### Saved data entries
===

(* ===== verification/RpcMempool.v ===== *)
(** * Transactions and subscriptions over RPC ([pkg/rpc/core/mempool.go], [events.go])

    The mempool, the gossip topic and the event bus are CometBFT's and libp2p's:
    a call to them is an entry of the log, in the order of the calls, and its
    answer is given by [MempoolEnv].  What a [select] sees first is an answer
    too. *)

From Stdlib Require Import ZArith Lia.
From stdpp Require Import base gmap strings list pretty.
From S2P Require Import Prelude Bitmap Comet Store Cometcompat MempoolIDs Adapter.

Open Scope Z_scope.

Record ResponseCheckTx : Type := mkResponseCheckTx {
  ctx_Code : Z;
  ctx_Data : bytes;
  ctx_Log : string;
  ctx_Codespace : string
}.

Record ResultBroadcastTx : Type := mkResultBroadcastTx {
  bt_Code : Z;
  bt_Data : bytes;
  bt_Log : string;
  bt_Codespace : string;
  bt_Hash : bytes
}.

Definition zero_ExecTxResult : ExecTxResult := mkExecTxResult 0 [] "".

Record ResultBroadcastTxCommit : Type := mkResultBroadcastTxCommit {
  btc_CheckTx : ResponseCheckTx;
  btc_TxResult : ExecTxResult;
  btc_Hash : bytes;
  btc_Height : Z
}.

Record ResultUnconfirmedTxs : Type := mkResultUnconfirmedTxs {
  ut_Count : Z;
  ut_Total : Z;
  ut_TotalBytes : Z;
  ut_Txs : list bytes
}.

(** The wait for the answer of [CheckTx], and for the transaction's event. *)
Inductive check_wait : Type :=
| CheckResponse (res : ResponseCheckTx)
| CheckCtxDone (err : error).

Inductive deliver_wait : Type :=
| DeliverMsg (data : option (ExecTxResult * Z))   (* [None]: not an [EventDataTx] *)
| DeliverCanceled (err : option error)
| DeliverTimeout
| DeliverCtxDone (err : error).

Inductive RpcCall : Type :=
| MempoolCheckTx (tx : bytes)
| GossiperPublish (tx : bytes)
| MempoolRemoveTxByKey (key : bytes)
| BusSubscribe (subscriber query : string)
| BusUnsubscribe (subscriber query : string)
| BusUnsubscribeAll (subscriber : string).

Abbreviation Log := (list RpcCall).

Class MempoolEnv : Type := {
  Mempool_CheckTx : bytes -> outcome unit;
  Mempool_Response : bytes -> check_wait;
  Mempool_RemoveTxByKey : bytes -> outcome unit;
  Mempool_ReapAll : list bytes;                 (* [ReapMaxTxs(-1)] *)
  Mempool_Size : Z;
  Mempool_SizeBytes : Z;
  TxGossiper_Publish : bytes -> outcome unit;
  tx_Key : bytes -> bytes;
  tx_hash : bytes -> bytes;
  (** [cmttypes.EventQueryTxFor], and [cmtquery.New] with the query's text. *)
  EventQueryTxFor : bytes -> string;
  cmtquery_New : string -> outcome string;
  EventBus_NumClients : Z;
  EventBus_NumClientSubscriptions : string -> Z;
  EventBus_Subscribe : string -> string -> outcome unit;
  EventBus_Unsubscribe : string -> string -> outcome unit;
  EventBus_UnsubscribeAll : string -> outcome unit;
  deliverTx : deliver_wait
}.

(** [env.Config]: what the subscriptions read. *)
Record RPCConfig : Type := mkRPCConfig {
  MaxSubscriptionClients : Z;
  MaxSubscriptionsPerClient : Z;
  CloseOnSlowClient : bool
}.

Section mempool.
Context `{ME : MempoolEnv}.

Definition record (c : RpcCall) : M Log unit := modify (fun l => l ++ [c]).
Definition logged {A} (c : RpcCall) (r : outcome A) : M Log A := record c ;; lift r.

(** The call's error is only logged. *)
Definition ignore_err (m : M Log unit) : M Log unit := fun l =>
  match m l with (l', Err _) => (l', Ok tt) | r => r end.

(** Run [m], then the deferred call, whatever the outcome of [m]; an error of
    the deferred call is only logged. *)
Definition deferring {A} (d : M Log unit) (m : M Log A) : M Log A := fun l =>
  let '(l', r) := m l in
  match ignore_err d l' with (l'', Panic t) => (l'', Panic t) | (l'', _) => (l'', r) end.

(** Publish; when it fails, take the transaction out of the mempool again. *)
Definition gossip_or_remove (text : string) (tx : bytes) : M Log unit := fun l =>
  match logged (GossiperPublish tx) (TxGossiper_Publish tx) l with
  | (l', Err e) =>
      (ignore_err (logged (MempoolRemoveTxByKey (tx_Key tx)) (Mempool_RemoveTxByKey (tx_Key tx))) ;;
       fail (ErrWrap text e)) l'
  | r => r
  end.

Definition BroadcastTxAsync (tx : bytes) : M Log ResultBroadcastTx :=
  wrap_err "error during CheckTx" (logged (MempoolCheckTx tx) (Mempool_CheckTx tx)) ;;
  gossip_or_remove "tx added to local mempool but failed to gossip" tx ;;
  mret {| bt_Code := 0; bt_Data := []; bt_Log := ""; bt_Codespace := ""; bt_Hash := tx_hash tx |}.

Definition BroadcastTxSync (tx : bytes) : M Log ResultBroadcastTx :=
  logged (MempoolCheckTx tx) (Mempool_CheckTx tx) ;;
  match Mempool_Response tx with
  | CheckResponse res =>
      (if ctx_Code res =? CodeTypeOK then gossip_or_remove "failed to gossip tx" tx else mret tt) ;;
      mret {| bt_Code := ctx_Code res; bt_Data := ctx_Data res; bt_Log := ctx_Log res;
              bt_Codespace := ctx_Codespace res; bt_Hash := tx_hash tx |}
  | CheckCtxDone e => fail (ErrWrap "context finished while waiting for CheckTx result" e)
  end.

(** A result may come with an error. *)
Definition commit_result (res : ResponseCheckTx) (result : ExecTxResult) (tx : bytes) (height : Z)
    (err : option error) : ResultBroadcastTxCommit * option error :=
  (mkResultBroadcastTxCommit res result (tx_hash tx) height, err).

Definition wait_for_commit (res : ResponseCheckTx) (tx : bytes) :
    outcome (ResultBroadcastTxCommit * option error) :=
  match deliverTx with
  | DeliverMsg (Some (result, height)) => Ok (commit_result res result tx height None)
  | DeliverMsg None => Panic "interface conversion"
  | DeliverCanceled _ =>
      Ok (commit_result res zero_ExecTxResult tx 0 (Some (ErrText "deliverTxSub was cancelled")))
  | DeliverTimeout =>
      Ok (commit_result res zero_ExecTxResult tx 0
            (Some (ErrText "timed out waiting for tx to be included in a block")))
  | DeliverCtxDone e =>
      Ok (commit_result res zero_ExecTxResult tx 0
            (Some (ErrWrap "context cancelled while waiting for tx commit event" e)))
  end.

Definition maxSubs : Z := 100.
Definition maxClients : Z := 100.

Definition BroadcastTxCommit (tx : bytes) : M Log (ResultBroadcastTxCommit * option error) :=
  let subscriber := ""%string in
  if maxClients <=? EventBus_NumClients then fail (ErrText "max_subscription_clients reached")
  else if maxSubs <=? EventBus_NumClientSubscriptions subscriber
  then fail (ErrText "max_subscriptions_per_client reached")
  else
    let q := EventQueryTxFor tx in
    wrap_err "failed to subscribe to tx"
      (logged (BusSubscribe subscriber q) (EventBus_Subscribe subscriber q)) ;;
    deferring (logged (BusUnsubscribe subscriber q) (EventBus_Unsubscribe subscriber q)) (
      wrap_err "error on broadcastTxCommit" (logged (MempoolCheckTx tx) (Mempool_CheckTx tx)) ;;
      match Mempool_Response tx with
      | CheckCtxDone e => fail (ErrWrap "context finished while waiting for CheckTx result" e)
      | CheckResponse res =>
          if negb (ctx_Code res =? CodeTypeOK)
          then mret (commit_result res zero_ExecTxResult tx 0 None)
          else
            wrap_err "tx added to local mempool but failure to broadcast"
              (logged (GossiperPublish tx) (TxGossiper_Publish tx)) ;;
            lift (wait_for_commit res tx)
      end).

Definition UnconfirmedTxs (limitPtr : option Z) : outcome ResultUnconfirmedTxs :=
  let txs := Mempool_ReapAll in
  let limit := Z.of_nat (length txs) in
  let limit := match limitPtr with
               | None => limit
               | Some l => let limit := Z.min l limit in if limit <? 0 then 0 else limit
               end in
  paginatedTxs ← slice txs 0 limit;
  Ok {| ut_Count := Z.of_nat (length paginatedTxs); ut_Total := Mempool_Size;
        ut_TotalBytes := Mempool_SizeBytes; ut_Txs := paginatedTxs |}.

Definition NumUnconfirmedTxs : outcome ResultUnconfirmedTxs :=
  Ok {| ut_Count := Mempool_Size; ut_Total := Mempool_Size;
        ut_TotalBytes := Mempool_SizeBytes; ut_Txs := [] |}.

Definition Rpc_CheckTx (tx : bytes) : M Log ResponseCheckTx :=
  wrap_err "error submitting tx to mempool CheckTx"
    (logged (MempoolCheckTx tx) (Mempool_CheckTx tx)) ;;
  match Mempool_Response tx with
  | CheckResponse res => mret res
  | CheckCtxDone e => fail (ErrWrap "context cancelled while waiting for CheckTx response" e)
  end.

(** ** Subscriptions *)

Definition maxQueryLength : Z := 512.

(** The synchronous part; on success the pump below runs. *)
Definition Subscribe (config : RPCConfig) (addr query : string) : M Log unit :=
  if MaxSubscriptionClients config <=? EventBus_NumClients
  then fail (ErrText "max_subscription_clients reached")
  else if MaxSubscriptionsPerClient config <=? EventBus_NumClientSubscriptions addr
  then fail (ErrText "max_subscriptions_per_client reached")
  else if maxQueryLength <? Z.of_nat (String.length query)
  then fail (ErrText "maximum query length exceeded")
  else
    q ← wrap_err "failed to parse query" (lift (cmtquery_New query));
    logged (BusSubscribe addr q) (EventBus_Subscribe addr q).

Definition Unsubscribe (addr query : string) : M Log unit :=
  q ← wrap_err "failed to parse query" (lift (cmtquery_New query));
  logged (BusUnsubscribe addr q) (EventBus_Unsubscribe addr q).

Definition UnsubscribeAll (addr : string) : M Log unit :=
  logged (BusUnsubscribeAll addr) (EventBus_UnsubscribeAll addr).
End mempool.

(** The goroutine of a subscription: what it sees, and what it writes to the
    socket. *)
Inductive sub_event : Type :=
| SubMsg (data : bytes) (written : bool)
| SubCanceled (err : option error).

Inductive ws_write : Type :=
| WsEvent (data : bytes)
| WsServerError (err : error).

Definition ErrUnsubscribed : string := "pubsub.ErrUnsubscribed".

Definition cancel_reason (err : option error) : error :=
  match err with
  | None => ErrText "subscription was canceled (reason: CometBFT exited)"
  | Some _ => ErrText "subscription was canceled (reason: the subscription's error)"
  end.

(** The writes it attempts, and whether it still runs after these events. *)
Fixpoint pump (closeIfSlow : bool) (events : list sub_event) : list ws_write * bool :=
  match events with
  | [] => ([], true)
  | SubMsg data written :: events' =>
      if negb written && closeIfSlow
      then ([WsEvent data;
             WsServerError (ErrText "subscription was canceled (reason: slow client)")], false)
      else let '(ws, running) := pump closeIfSlow events' in (WsEvent data :: ws, running)
  | SubCanceled err :: _ =>
      if match err with Some e => errors_Is e ErrUnsubscribed | None => false end
      then ([], false)
      else ([WsServerError (cancel_reason err)], false)
  end.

===

### Exercise requirements
Among the entries above, the line containing "EventQueryTxFor : bytes -> string;", the line containing "match ignore_err d", and all lines between them are to be restated word for word; nothing else belongs in the reply.

### Solution
  EventQueryTxFor : bytes -> string;
  cmtquery_New : string -> outcome string;
  EventBus_NumClients : Z;
  EventBus_NumClientSubscriptions : string -> Z;
  EventBus_Subscribe : string -> string -> outcome unit;
  EventBus_Unsubscribe : string -> string -> outcome unit;
  EventBus_UnsubscribeAll : string -> outcome unit;
  deliverTx : deliver_wait
}.

(** [env.Config]: what the subscriptions read. *)
Record RPCConfig : Type := mkRPCConfig {
  MaxSubscriptionClients : Z;
  MaxSubscriptionsPerClient : Z;
  CloseOnSlowClient : bool
}.

Section mempool.
Context `{ME : MempoolEnv}.

Definition record (c : RpcCall) : M Log unit := modify (fun l => l ++ [c]).
Definition logged {A} (c : RpcCall) (r : outcome A) : M Log A := record c ;; lift r.

(** The call's error is only logged. *)
Definition ignore_err (m : M Log unit) : M Log unit := fun l =>
  match m l with (l', Err _) => (l', Ok tt) | r => r end.

(** Run [m], then the deferred call, whatever the outcome of [m]; an error of
    the deferred call is only logged. *)
Definition deferring {A} (d : M Log unit) (m : M Log A) : M Log A := fun l =>
  let '(l', r) := m l in
  match ignore_err d l' with (l'', Panic t) => (l'', Panic t) | (l'', _) => (l'', r) end.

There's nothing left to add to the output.